The study, conducted in Sweden, replicated the effects of this coastal water change. The scientists wanted to know if the change would damage microbial life in these areas. They found that the difference in water clarity presented a larger problem: an increased amount of methylmercury in the food chain.
In the experiment, the water clarity change meant organisms that preferred the dark were thriving, while those which needed light were dying out. Normally, phytoplankton, which prefer light, eat some organic matter (and methylmercury) and then are eaten by zooplankton, thus passing their contents up the food web.
In the new conditions, bacteria that preferred the darker conditions thrived and ate an increased amount of the organic matter before being eaten by protozoa and finally by zooplankton.
Since toxicity is amplified with each step in the food chain, the extra step of the protozoa has already doubled the presence of methylmercury by the time it reaches the zooplankton.
If toxicity levels doubled in zooplankton, methylmercury will be present in much higher levels in upper predators as well.
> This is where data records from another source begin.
(** The declarations grouped by the section comment they stand under, in
    source order. *)
Definition sections_db : list (Z * list ErrorCode) := [
  (0, [ERR_OK; ERR_GET_USER_HOME_DIR_FAILED; ERR_CREATE_DINGOADM_SUBDIRECTORY_FAILED; ERR_INIT_LOGGER_FAILED]);
  (100, [ERR_INIT_SQL_DATABASE_FAILED]);
  (110, [ERR_GET_HOSTS_FAILED; ERR_UPDATE_HOSTS_FAILED]);
  (111, [ERR_INSERT_CLUSTER_FAILED; ERR_GET_CURRENT_CLUSTER_FAILED; ERR_GET_CLUSTER_BY_NAME_FAILED; ERR_GET_ALL_CLUSTERS_FAILED; ERR_CHECKOUT_CLUSTER_FAILED; ERR_DELETE_CLUSTER_FAILED; ERR_UPDATE_CLUSTER_TOPOLOGY_FAILED; ERR_UPDATE_CLUSTER_POOL_FAILED; ERR_RENAME_CLUSTER_FAILED]);
  (112, [ERR_INSERT_SERVICE_CONTAINER_ID_FAILED; ERR_SET_SERVICE_CONTAINER_ID_FAILED; ERR_GET_SERVICE_CONTAINER_ID_FAILED; ERR_GET_ALL_SERVICES_CONTAINER_ID_FAILED]);
  (113, [ERR_INSERT_CLIENT_FAILED; ERR_GET_CLIENT_CONTAINER_ID_FAILED; ERR_GET_CLIENT_BY_ID_FAILED; ERR_GET_ALL_CLIENTS_FAILED; ERR_DELETE_CLIENT_FAILED; ERR_SET_CLIENT_AUX_INFO_FAILED]);
  (114, [ERR_INSERT_PLAYGROUND_FAILED; ERR_GET_ALL_PLAYGROUND_FAILED; ERR_GET_PLAYGROUND_BY_NAME_FAILED; ERR_DELETE_PLAYGROUND_FAILED]);
  (115, [ERR_GET_AUDIT_LOGS_FAILE]);
  (116, [ERR_INSERT_CLIENT_CONFIG_FAILED; ERR_SELECT_CLIENT_CONFIG_FAILED; ERR_DELETE_CLIENT_CONFIG_FAILED]);
  (117, [ERR_GET_MONITOR_FAILED; ERR_REPLACE_MONITOR_FAILED; ERR_UPDATE_MONITOR_FAILED])
].
Definition sections_options : list (Z * list ErrorCode) := [
  (210, [ERR_ID_NOT_FOUND; ERR_UNSUPPORT_DINGOFS_ROLE; ERR_UNSUPPORT_SKIPPED_SERVICE_ROLE; ERR_UNSUPPORT_SKIPPED_CHECK_ITEM; ERR_UNSUPPORT_CLEAN_ITEM; ERR_NO_SERVICES_MATCHED; ERR_UNSUPPORT_DINGODB_ROLE; ERR_UNSUPPORT_DINGOSTORE_ROLE; ERR_INVALID_DISK_TYPE]);
  (220, [ERR_UNSUPPORT_CLIENT_KIND]);
  (221, [ERR_INVALID_VOLUME_FORMAT; ERR_ROOT_VOLUME_USER_NOT_ALLOWED; ERR_VOLUME_NAME_MUST_START_WITH_SLASH_PREFIX; ERR_VOLUME_SIZE_MUST_END_WITH_GiB_SUFFIX; ERR_VOLUME_SIZE_REQUIRES_POSITIVE_INTEGER; ERR_VOLUME_SIZE_MUST_BE_MULTIPLE_OF_10_GiB; ERR_CLIENT_CONFIGURE_FILE_NOT_EXIST; ERR_NO_CLIENT_MATCHED; ERR_VOLUME_NAME_CAN_NOT_CONTAIN_UNDERSCORE; ERR_VOLUME_BLOCKSIZE_MUST_END_WITH_BYTE_SUFFIX; ERR_VOLUME_BLOCKSIZE_REQUIRES_POSITIVE_INTEGER; ERR_VOLUME_BLOCKSIZE_BE_MULTIPLE_OF_512]);
  (222, [ERR_FS_MOUNTPOINT_REQUIRE_ABSOLUTE_PATH])
].
Definition sections_configure : list (Z * list ErrorCode) := [
  (301, [ERR_UNSUPPORT_CONFIGURE_VALUE_TYPE; ERR_CONFIGURE_VALUE_REQUIRES_BOOL; ERR_CONFIGURE_VALUE_REQUIRES_INTEGER; ERR_CONFIGURE_VALUE_REQUIRES_NON_EMPTY_STRING; ERR_CONFIGURE_VALUE_REQUIRES_POSITIVE_INTEGER; ERR_CONFIGURE_VALUE_REQUIRES_STRING_SLICE; ERR_CONFIGURE_VALUE_REQUIRES_MAP; ERR_UNSUPPORT_VARIABLE_VALUE_TYPE; ERR_INVALID_VARIABLE_VALUE]);
  (310, [ERR_PARSE_DINGOADM_CONFIGURE_FAILED]);
  (311, [ERR_UNSUPPORT_DINGOADM_LOG_LEVEL; ERR_UNSUPPORT_DINGOADM_CONFIGURE_ITEM; ERR_UNSUPPORT_DINGOADM_DATABASE_URL]);
  (320, [ERR_HOSTS_FILE_NOT_FOUND; ERR_READ_HOSTS_FILE_FAILED; ERR_EMPTY_HOSTS; ERR_PARSE_HOSTS_FAILED]);
  (321, [ERR_UNSUPPORT_HOSTS_CONFIGURE_ITEM; ERR_HOST_FIELD_MISSING; ERR_HOSTNAME_FIELD_MISSING; ERR_HOSTS_SSH_PORT_EXCEED_MAX_PORT_NUMBER; ERR_PRIVATE_KEY_FILE_REQUIRE_ABSOLUTE_PATH; ERR_PRIVATE_KEY_FILE_NOT_EXIST; ERR_PRIVATE_KEY_FILE_REQUIRE_600_PERMISSIONS; ERR_DUPLICATE_HOST; ERR_HOSTNAME_REQUIRES_VALID_IP_ADDRESS]);
  (322, [ERR_PARSE_MONITOR_CONFIGURE_FAILED; ERR_READ_MONITOR_FILE_FAILED; ERR_PARSE_PROMETHEUS_TARGET_FAILED]);
  (330, [ERR_TOPOLOGY_FILE_NOT_FOUND; ERR_READ_TOPOLOGY_FILE_FAILED; ERR_EMPTY_CLUSTER_TOPOLOGY; ERR_PARSE_TOPOLOGY_FAILED; ERR_REGISTER_VARIABLE_FAILED; ERR_RESOLVE_VARIABLE_FAILED; ERR_SET_VARIABLE_VALUE_FAILED; ERR_RENDERING_VARIABLE_FAILED; ERR_CREATE_HASH_FOR_TOPOLOGY_FAILED]);
  (331, [ERR_UNSUPPORT_CLUSTER_KIND; ERR_NO_SERVICES_IN_TOPOLOGY; ERR_INSTANCES_REQUIRES_POSITIVE_INTEGER; ERR_INVALID_VARIABLE_SECTION; ERR_DUPLICATE_SERVICE_ID]);
  (332, [ERR_DELETE_SERVICE_WHILE_COMMIT_TOPOLOGY_IS_DENIED; ERR_ADD_SERVICE_WHILE_COMMIT_TOPOLOGY_IS_DENIED; ERR_DELETE_SERVICE_WHILE_SCALE_OUT_CLUSTER_IS_DENIED; ERR_NO_SERVICES_FOR_SCALE_OUT_CLUSTER; ERR_REQUIRE_SAME_ROLE_SERVICES_FOR_SCALE_OUT_CLUSTER; ERR_CHUNKSERVER_REQUIRES_3_HOSTS_WHILE_SCALE_OUT; ERR_METASERVER_REQUIRES_3_HOSTS_WHILE_SCALE_OUT; ERR_ADD_SERVICE_WHILE_MIGRATING_IS_DENIED; ERR_DELETE_SERVICE_WHILE_MIGRATING_IS_DENIED; ERR_NO_SERVICES_FOR_MIGRATING; ERR_REQUIRE_SAME_ROLE_SERVICES_FOR_MIGRATING; ERR_REQUIRE_WHOLE_HOST_SERVICES_FOR_MIGRATING]);
  (340, [ERR_FORMAT_CONFIGURE_FILE_NOT_EXIST; ERR_PARSE_FORMAT_CONFIGURE_FAILED]);
  (341, [ERR_INVALID_DISK_FORMAT; ERR_INVALID_DEVICE; ERR_MOUNT_POINT_REQUIRE_ABSOLUTE_PATH; ERR_FORMAT_PERCENT_REQUIRES_INTERGET; ERR_FORMAT_PERCENT_MUST_BE_BETWEEN_1_AND_100; ERR_INVALID_BLOCK_SIZE]);
  (350, [ERR_PARSE_CLIENT_CONFIGURE_FAILED; ERR_RESOLVE_CLIENT_VARIABLE_FAILED]);
  (351, [ERR_UNSUPPORT_CLIENT_CONFIGURE_KIND; ERR_UNSUPPORT_CLIENT_CONFIGURE_VALUE_TYPE; ERR_REQUIRE_DINGOFS_KIND_CLIENT_CONFIGURE_FILE; ERR_INVALID_CLUSTER_LISTEN_MDS_ADDRESS]);
  (360, [ERR_PARSE_GATEWAY_CONFIGURE_FAILED; ERR_GATEWAY_MDSADDR_EMPTY])
].
Definition sections_common : list (Z * list ErrorCode) := [
  (400, [ERR_HOST_NOT_FOUND]);
  (410, [ERR_NO_CLUSTER_SPECIFIED; ERR_NO_DISK_FOR_FORMATTING; ERR_GET_DEVICE_UUID_FAILED; ERR_NOT_A_BLOCK_DEVICE; ERR_INVALID_UUID; ERR_NO_SERVICES_FOR_PRECHECK; ERR_NO_SERVICES_FOR_DEPLOY; ERR_SERVICE_CONTAINER_ID_NOT_FOUND; ERR_CLUSTER_ALREADY_EXIST; ERR_CLUSTER_NOT_FOUND; ERR_ACTIVE_SERVICE_IN_CLUSTER; ERR_UNSUPPORT_CONFIG_TYPE; ERR_UNKNOWN_TASK_TYPE; ERR_CONTAINER_ALREADT_REMOVED; ERR_CONTAINER_IS_ABNORMAL; ERR_DECODE_CLUSTER_POOL_JSON_FAILED; ERR_WAIT_MDS_ELECTION_SUCCESS_TIMEOUT; ERR_WAIT_ALL_CHUNKSERVERS_ONLINE_TIMEOUT; ERR_CREATE_LOGICAL_POOL_FAILED; ERR_INVALID_DEVICE_USAGE; ERR_ENCRYPT_FILE_FAILED; ERR_CLIENT_ID_NOT_FOUND; ERR_ENABLE_ETCD_AUTH_FAILED]);
  (430, [ERR_FS_PATH_ALREADY_MOUNTED; ERR_CREATE_FILESYSTEM_FAILED; ERR_MOUNT_FILESYSTEM_FAILED; ERR_UMOUNT_FILESYSTEM_FAILED; ERR_ENCODE_INFO_TO_JSON_FAILED]);
  (440, [ERR_GET_OS_REELASE_FAILED; ERR_UNSUPPORT_LINUX_OS_REELASE; ERR_INSTALL_PFSD_PACKAGE_FAILED]);
  (450, [ERR_PLAYGROUND_NOT_FOUND])
].
Definition sections_checker : list (Z * list ErrorCode) := [
  (500, [ERR_INVALID_S3_ACCESS_KEY; ERR_INVALID_S3_SECRET_KEY; ERR_INVALID_S3_ADDRESS; ERR_INVALID_S3_BUCKET_NAME]);
  (501, [ERR_DIRECTORY_REQUIRE_ABSOLUTE_PATH; ERR_DATA_DIRECTORY_ALREADY_IN_USE]);
  (502, [ERR_DUPLICATE_LISTEN_ADDRESS]);
  (503, [ERR_ETCD_REQUIRES_3_SERVICES; ERR_MDS_REQUIRES_3_SERVICES; ERR_CHUNKSERVER_REQUIRES_3_SERVICES; ERR_SNAPSHOTCLONE_REQUIRES_3_SERVICES; ERR_METASERVER_REQUIRES_3_SERVICES; ERR_ETCD_REQUIRES_3_HOSTS; ERR_MDS_REQUIRES_3_HOSTS; ERR_CHUNKSERVER_REQUIRES_3_HOSTS; ERR_SNAPSHOTCLONE_REQUIRES_3_HOSTS; ERR_METASERVER_REQUIRES_3_HOSTS; ERR_COORDINATOR_REQUIRES_3_SERVICES; ERR_STORE_REQUIRES_3_SERVICES]);
  (510, [ERR_SSH_CONNECT_FAILED]);
  (520, [ERR_USER_NOT_FOUND; ERR_HOSTNAME_NOT_RESOLVED; ERR_CREATE_DIRECOTRY_PERMISSION_DENIED; ERR_EXECUTE_CONTAINER_ENGINE_COMMAND_PERMISSION_DENIED]);
  (530, [ERR_UNRECOGNIZED_KERNEL_VERSION; ERR_RENAMEAT_NOT_SUPPORTED_IN_CURRENT_KERNEL; ERR_KERNEL_NBD_MODULE_NOT_LOADED; ERR_KERNEL_FUSE_MODULE_NOT_LOADED]);
  (540, [ERR_PORT_ALREADY_IN_USE; ERR_DESTINATION_UNREACHABLE; ERR_CONNET_MOCK_SERVICE_ADDRESS_FAILED]);
  (550, [ERR_INVALID_DATE_FORMAT; ERR_HOST_TIME_DIFFERENCE_OVER_30_SECONDS]);
  (560, [ERR_CHUNKFILE_POOL_NOT_EXIST]);
  (570, [ERR_INVALID_DINGOFS_CLIENT_S3_ACCESS_KEY; ERR_INVALID_DINGOFS_CLIENT_S3_SECRET_KEY; ERR_INVALID_DINGOFS_CLIENT_S3_ADDRESS; ERR_INVALID_DINGOFS_CLIENT_S3_BUCKET_NAME]);
  (590, [ERR_CONTAINER_ENGINE_NOT_INSTALLED; ERR_DOCKER_DAEMON_IS_NOT_RUNNING; ERR_NO_SPACE_LEFT_ON_DEVICE])
].
Definition sections_task : list (Z * list ErrorCode) := [
  (600, [ERR_EXECUTE_COMMAND_TIMED_OUT; ERR_READ_FILE_FAILED; ERR_WRITE_FILE_FAILED; ERR_BUILD_REGEX_FAILED; ERR_BUILD_TEMPLATE_FAILED]);
  (610, [ERR_DOWNLOAD_FILE_FROM_REMOTE_BY_SSH_FAILED; ERR_UPLOAD_FILE_TO_REMOTE_BY_SSH_FAILED; ERR_CONNECT_REMOTE_HOST_WITH_INTERACT_BY_SSH_FAILED]);
  (620, [ERR_EDIT_FILE_FAILED; ERR_LIST_DIRECTORY_CONTENTS_FAILED; ERR_CREATE_DIRECTORY_FAILED; ERR_REMOVE_FILES_OR_DIRECTORIES_FAILED; ERR_RENAME_FILE_OR_DIRECTORY_FAILED; ERR_COPY_FILES_AND_DIRECTORIES_FAILED; ERR_CHANGE_FILE_MODE_FAILED; ERR_GET_FILE_STATUS_FAILED; ERR_CONCATENATE_FILE_FAILED; ERR_BUILD_A_LINUX_FILE_SYSTEM_FAILED; ERR_MOUNT_A_FILESYSTEM_FAILED; ERR_UNMOUNT_FILE_SYSTEMS_FAILED; ERR_FIND_WHICH_PROCESS_USING_FILE_FAILED; ERR_GET_DISK_SPACE_USAGE_FAILED; ERR_LIST_BLOCK_DEVICES_FAILED; ERR_GET_CONNECTION_INFORMATION_FAILED; ERR_SEND_ICMP_ECHO_REQUEST_TO_HOST_FAILED; ERR_TRANSFERRING_DATA_FROM_OR_TO_SERVER_FAILED; ERR_GET_SYSTEM_TIME_FAILED; ERR_GET_SYSTEM_INFORMATION_FAILED; ERR_GET_KERNEL_MODULE_INFO_FAILED; ERR_ADD_MODUDLE_FROM_LINUX_KERNEL_FAILED; ERR_GET_HOSTNAME_FAILED; ERR_STORES_AND_EXTRACTS_FILES_FAILED; ERR_INSTALL_OR_REMOVE_DEBIAN_PACKAGE_FAILED; ERR_INSTALL_OR_REMOVE_RPM_PACKAGE_FAILED; ERR_SECURE_COPY_FILE_TO_REMOTE_FAILED; ERR_GET_BLOCK_DEVICE_UUID_FAILED; ERR_RESERVE_FILESYSTEM_BLOCKS_FAILED; ERR_RUN_SCRIPT_FAILED; ERR_RUN_A_BASH_COMMAND_FAILED]);
  (630, [ERR_GET_CONTAINER_ENGINE_INFO_FAILED; ERR_PULL_IMAGE_FAILED; ERR_CREATE_CONTAINER_FAILED; ERR_START_CONTAINER_FAILED; ERR_STOP_CONTAINER_FAILED; ERR_RESTART_CONTAINER_FAILED; ERR_WAIT_CONTAINER_STOP_FAILED; ERR_REMOVE_CONTAINER_FAILED; ERR_LIST_CONTAINERS_FAILED; ERR_RUN_COMMAND_IN_CONTAINER_FAILED; ERR_COPY_FROM_CONTAINER_FAILED; ERR_COPY_INTO_CONTAINER_FAILED; ERR_INSPECT_CONTAINER_FAILED; ERR_GET_CONTAINER_LOGS_FAILED; ERR_UPDATE_CONTAINER_FAILED; ERR_CONTAINER_NOT_EXISTED]);
  (640, [ERR_NO_HOST_FOR_GATEWAY; ERR_START_GATEWAY_FAILED]);
  (650, [ERR_CREATE_META_TABLE_FAILED]);
  (660, [ERR_RPC_FAILED]);
  (690, [ERR_START_CRONTAB_IN_CONTAINER_FAILED]);
  (900, [ERR_CANCEL_OPERATION]);
  (999, [ERR_UNKNOWN])
].
Definition sections : list (Z * list ErrorCode) :=
  sections_db ++ sections_options ++ sections_configure ++ sections_common ++ sections_checker ++ sections_task.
Many of those upper predators are fish that humans consume, so the risk of human mercury intake is increased as well.
Much of the mercury in the water and atmosphere today is the result of human activity. The organic matter being washed into the oceans is often the result of human agricultural practices and environmental disturbance.
This study presents just one negative effect of climate change. However, it is an important scientific reminder about the risk that humans will be taking if the role of human activities in contributing to climate change is not addressed.